══ DATASET ══

Lemma before_filter_from env n t n' cmds ts u msg :
  task_step cfg env n t = Done (n', cmds, ts) → u ∈ ts → before_filter msg u → before_filter msg t.
Proof.
  intros Hstep Hu [source [-> | ->]]; destruct t; section_cases Hstep; try (by apply elem_of_nil in Hu);
    apply list_elem_of_singleton in Hu; simplify_eq. eexists. by left.
Qed.

Lemma effect_keeps h n t n' cmds ts msg :
  change n t n' cmds ts →
  (∀ confirmed, t = Prune_write confirmed → confirmed ⊆ processed_optimistic_batches (core_state n)) →
  effect h n msg → effect h n' msg.
Proof.
  intros Hch Hprune. destruct (change_keeps n t n' cmds ts h Hch Hprune) as (Hp & Hv & Hq). unfold effect.
  intros [?|He]; [left; auto|]. destruct msg; [apply Hq, He|apply Hv, He|by right].
Qed.

(** What was going to become of a message behind the filter still does. *)
Lemma after_stays env h n t n' cmds ts l1 l2 msg :
  address_book n = ab → task_step cfg env n t = Done (n', cmds, ts) → change n t n' cmds ts →
  (∀ confirmed, t = Prune_write confirmed → confirmed ⊆ processed_optimistic_batches (core_state n)) →
  relevant h msg → effect h n msg ∨ (∃ u, u ∈ l1 ++ t :: l2 ∧ after_filter msg u) →
  effect h n' msg ∨ ∃ u, u ∈ l1 ++ ts ++ l2 ∧ after_filter msg u.
Proof.
  intros Hbook Hstep Hch Hprune Hrel [He|(u & Hu & Haf)]; [left; by eapply effect_keeps|].
  apply elem_of_app in Hu as [?|[->|?]%elem_of_cons]; [right; exists u; keep| |right; exists u; keep].
  destruct (after_next env n t n' cmds ts h msg Hbook Hstep Haf Hrel) as [?|(u & ? & ?)]; [by left|right; exists u; keep].
Qed.

(** A task that is going to vote stays, or has voted. *)
Lemma own_stays env h n t n' cmds ts l1 l2 :
  registered cfg ab → task_step cfg env n t = Done (n', cmds, ts) →
  (∃ u, u ∈ l1 ++ t :: l2 ∧ pusher u = Some h) →
  my_address cfg ∈ voters_of (core_state n') h ∨ ∃ u, u ∈ l1 ++ ts ++ l2 ∧ pusher u = Some h.
Proof.
  intros Hreg Hstep Hu. destruct (decide (pusher t = Some h)) as [Hk|Hk].
  - destruct (pusher_next _ _ _ _ _ _ _ Hreg Hstep Hk) as [[?|(u & ? & ?)] _]; [by left|right; exists u; keep].
  - right. by eapply task_stays.
Qed.

Lemma owes_task h D s env l1 t l2 n cmds ts :
  registered cfg ab → inv cfg ab s → distinct_hashes D → owes h D s →
  tasks s = l1 ++ t :: l2 → task_step cfg env (node s) t = Done (n, cmds, ts) →
  owes h D (mkSys n (driver s) (l1 ++ ts ++ l2) (sent s ++ cmds) (signed s ++ task_signs t)).
Proof.
  intros Hreg Hinv Hdist [] Hts Hstep. rewrite Hts in *.
  pose proof (section_change env _ _ _ _ _ Hreg Hstep) as Hch.
  pose proof (inv_tasks _ _ _ Hinv) as Hok. rewrite Hts, Forall_app, Forall_cons in Hok. destruct Hok as (_ & [_ Hok] & _).
  assert (∀ confirmed, t = Prune_write confirmed →
    confirmed ⊆ processed_optimistic_batches (core_state (node s))) as Hprune by (by intros confirmed ->).
  destruct (change_keeps _ _ _ _ _ h Hch Hprune) as (Hp & Hv & _).
  destruct (change_new _ _ _ _ _ h Hch) as (Hq' & Hv' & Hp').
  assert (t ∈ l1 ++ t :: l2) as Hin by mem.
  assert (∀ msg, relevant h msg → effect h (node s) msg ∨ (∃ u, u ∈ l1 ++ t :: l2 ∧ after_filter msg u) →
    effect h n msg ∨ ∃ u, u ∈ l1 ++ ts ++ l2 ∧ after_filter msg u) as Hafter.
  { intros msg. apply (after_stays env h (node s) t n cmds ts l1 l2); [apply (inv_book _ _ _ Hinv)|done..]. }
  split; cbn [node tasks sent].
  - intros u msg Hu Hb. apply elem_of_app in Hu as [Hu|[Hu|Hu]%elem_of_app]; [|apply (owes_incoming0 t); [done|]|].
    + apply (owes_incoming0 u); [mem|done].
    + by eapply before_filter_from.
    + apply (owes_incoming0 u); [mem|done].
  - intros k Hk. destruct (cached_next _ _ _ _ _ _ _ Hstep Hk) as [?|(msg & source & u & -> & <- & _)]; [auto|].
    exists msg. split; [|done]. apply (owes_incoming0 _ msg Hin). exists source. by right.
  - intros msg Hm Hrel Hc. destruct (cached_next _ _ _ _ _ _ _ Hstep Hc) as [?|(msg' & source & u & Ht & Heq & Hu & Haf)].
    + apply Hafter; auto.
    + right. exists u. split; [mem|]. rewrite <-(Hdist msg' msg); [done| |done|done].
      apply (owes_incoming0 t msg' Hin). exists source. by right.
  - intros msg Hm Hrel. destruct (owes_delivered0 msg Hm Hrel) as [He|(u & Hu & [Hb|Ha])].
    + left. by eapply effect_keeps.
    + apply elem_of_app in Hu as [?|[->|?]%elem_of_cons]; [right; exists u; keep| |right; exists u; keep].
      destruct (filter_next _ _ _ _ _ _ _ Hstep Hb) as [Hc|(u & ? & ?)]; [|right; exists u; keep].
      destruct (Hafter msg Hrel (owes_cached0 msg Hm Hrel Hc)) as [?|(u & ? & ?)]; [by left|right; exists u; auto].
    + destruct (Hafter msg Hrel) as [?|(u' & ? & ?)]; [eauto|by left|right; exists u'; auto].
  - intros Hpend. destruct (Hq' Hpend) as [Hold|(u & ? & ?)]; [|right; right; exists u; keep].
    destruct (owes_own0 Hold) as [?|[Hme|Hu]]; [left; auto|destruct (Hv _ Hme); auto|].
    right. by eapply own_stays.
  - intros Hpend Hquorum. destruct (Hq' Hpend) as [Hold|(u & Hu & Hpu)].
    2:{ right. exists u. split; [mem|]. by destruct u. }
    destruct Hv' as [Heq|[?|(u & ? & ?)]]; [|by left|right; exists u; keep]. rewrite Heq in Hquorum.
    destruct (owes_count0 Hold Hquorum) as [?|(u & Hu & Hc)]; [left; auto|].
    apply elem_of_app in Hu as [?|[->|?]%elem_of_cons]; [right; exists u; keep| |right; exists u; keep].
    destruct (counts_next env (node s) t n cmds ts h) as [?|(u & ? & ?)]; [done..| |done|done|by left|right; exists u; keep].
    intros q ->. done.
  - intros Hproc. destruct (Hp' Hproc) as [Hold|(qc & Hqc & ?)]; [|exists qc; keep].
    destruct (owes_sent0 Hold) as (qc & ? & ?). exists qc. keep.
Qed.

(** A task that panics carries nothing that is owed. *)
Lemma owes_panic h D s env l1 t l2 :
  registered cfg ab → length h = 32%nat → owes h D s → tasks s = l1 ++ t :: l2 →
  task_step cfg env (node s) t = Panicked →
  owes h D (mkSys (node s) (driver s) (l1 ++ l2) (sent s) (signed s)).
Proof.
  intros Hreg Hh [] Hts Hpanic. rewrite Hts in *.
  assert (∀ P : Task → Prop, (P t → False) → (∃ u, u ∈ l1 ++ t :: l2 ∧ P u) → ∃ u, u ∈ l1 ++ l2 ∧ P u) as Hdrop.
  { intros P HP Hu. apply (task_stays P l1 t l2 []); [done|tauto]. }
  assert (∀ msg, relevant h msg → ¬ after_filter msg t) as Ha by (intros msg Hrel Haf; by eapply after_filter_run).
  assert (¬ counts h t) as Hc by (intros Hc; by eapply counts_run).
  split; cbn [node tasks sent]; try done.
  - intros u msg Hu. apply owes_incoming0. revert Hu. mem.
  - intros msg Hm Hrel Hcache. destruct (owes_cached0 msg Hm Hrel Hcache) as [?|Hu]; [by left|right].
    eapply Hdrop; [|done]. by apply Ha.
  - intros msg Hm Hrel. destruct (owes_delivered0 msg Hm Hrel) as [?|Hu]; [by left|right].
    eapply Hdrop; [|done]. intros [Hb|?]; [by eapply filter_run|by eapply Ha].
  - intros Hpend. destruct (owes_own0 Hpend) as [?|[?|Hu]]; [auto..|]. right; right. eapply Hdrop; [|done].
    intros Hp. apply Hc. by destruct t.
  - intros Hpend Hq. destruct (owes_count0 Hpend Hq) as [?|Hu]; [auto|]. right. by eapply Hdrop.
Qed.

(** Steps that leave alone what the invariant speaks of and add tasks. *)
Lemma owes_more h D s n d ts :
  owes h D s → velocity_votes (core_state n) = velocity_votes (core_state (node s)) →
  processed_optimistic_batches (core_state n) = processed_optimistic_batches (core_state (node s)) →
  pending_proposals n = pending_proposals (node s) →
  recently_processed_hashes n = recently_processed_hashes (node s) →
  (∀ t msg, t ∈ ts → before_filter msg t → False) →
  owes h D (mkSys n d (tasks s ++ ts) (sent s) (signed s)).
Proof.
  intros [] Hv Hp Hq Hr Hts. unfold processed, voters_of, votes_of, effect, cached, processed, voters_of, votes_of in *.
  assert (∀ P : Task → Prop, (∃ u, u ∈ tasks s ∧ P u) → ∃ u, u ∈ tasks s ++ ts ∧ P u) as Hmore.
  { intros P (u & ? & ?). exists u. keep. }
  split; cbn [node tasks sent]; unfold processed, voters_of, votes_of, effect, cached, processed, voters_of, votes_of;
    rewrite ?Hv, ?Hp, ?Hq, ?Hr; try done.
  - intros t msg [Ht|Ht]%elem_of_app Hb; [by eapply owes_incoming0|by destruct (Hts _ _ Ht Hb)].
  - intros msg Hm Hrel Hc. destruct (owes_cached0 msg Hm Hrel Hc); auto.
  - intros msg Hm Hrel. destruct (owes_delivered0 msg Hm Hrel); auto.
  - intros Hpend. destruct (owes_own0 Hpend) as [?|[?|?]]; auto.
  - intros Hpend Hquorum. destruct (owes_count0 Hpend Hquorum); auto.
Qed.

Lemma owes_deliver h D s msg source :
  distinct_hashes (D ++ [msg]) → owes h D s →
  owes h (D ++ [msg]) (mkSys (node s) (driver s) (tasks s ++ [Message_check msg source]) (sent s) (signed s)).
Proof.
  intros Hdist [].
  assert (∀ P : Task → Prop, (∃ u, u ∈ tasks s ∧ P u) → ∃ u, u ∈ tasks s ++ [Message_check msg source] ∧ P u) as Hmore.
  { intros P (u & ? & ?). exists u. keep. }
  split; cbn [node tasks sent]; try done.
  - intros t m [Ht|Ht]%elem_of_app Hb; [apply elem_of_app; left; by eapply owes_incoming0|].
    apply list_elem_of_singleton in Ht as ->. destruct Hb as [? [[= <- <-]|?]]; [set_solver|done].
  - intros k (m & Hm & Hk)%owes_cache0. exists m. split; [by apply elem_of_app; left|done].
  - intros m Hm Hrel Hc. destruct (owes_cache0 _ Hc) as (m' & Hm' & Heq).
    assert (m ∈ D) as HD.
    { rewrite <-(Hdist m' m); [done|by apply elem_of_app; left|done|done]. }
    destruct (owes_cached0 m HD Hrel Hc); auto.
  - intros m [Hm|Hm]%elem_of_app Hrel; [destruct (owes_delivered0 m Hm Hrel); auto|].
    apply list_elem_of_singleton in Hm as ->. right. exists (Message_check msg source).
    split; [set_solver|]. left. exists source. by left.
  - intros Hpend. destruct (owes_own0 Hpend) as [?|[?|?]]; auto.
  - intros Hpend Hquorum. destruct (owes_count0 Hpend Hquorum); auto.
Qed.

═══

Which lines above hold the string "Hreg"? Please copy all of them.

▸ **YOUR RESPONSE**:
  intros Hreg Hstep Hu. destruct (decide (pusher t = Some h)) as [Hk|Hk].
  - destruct (pusher_next _ _ _ _ _ _ _ Hreg Hstep Hk) as [[?|(u & ? & ?)] _]; [by left|right; exists u; keep].
  intros Hreg Hinv Hdist [] Hts Hstep. rewrite Hts in *.
  pose proof (section_change env _ _ _ _ _ Hreg Hstep) as Hch.
  intros Hreg Hh [] Hts Hpanic. rewrite Hts in *.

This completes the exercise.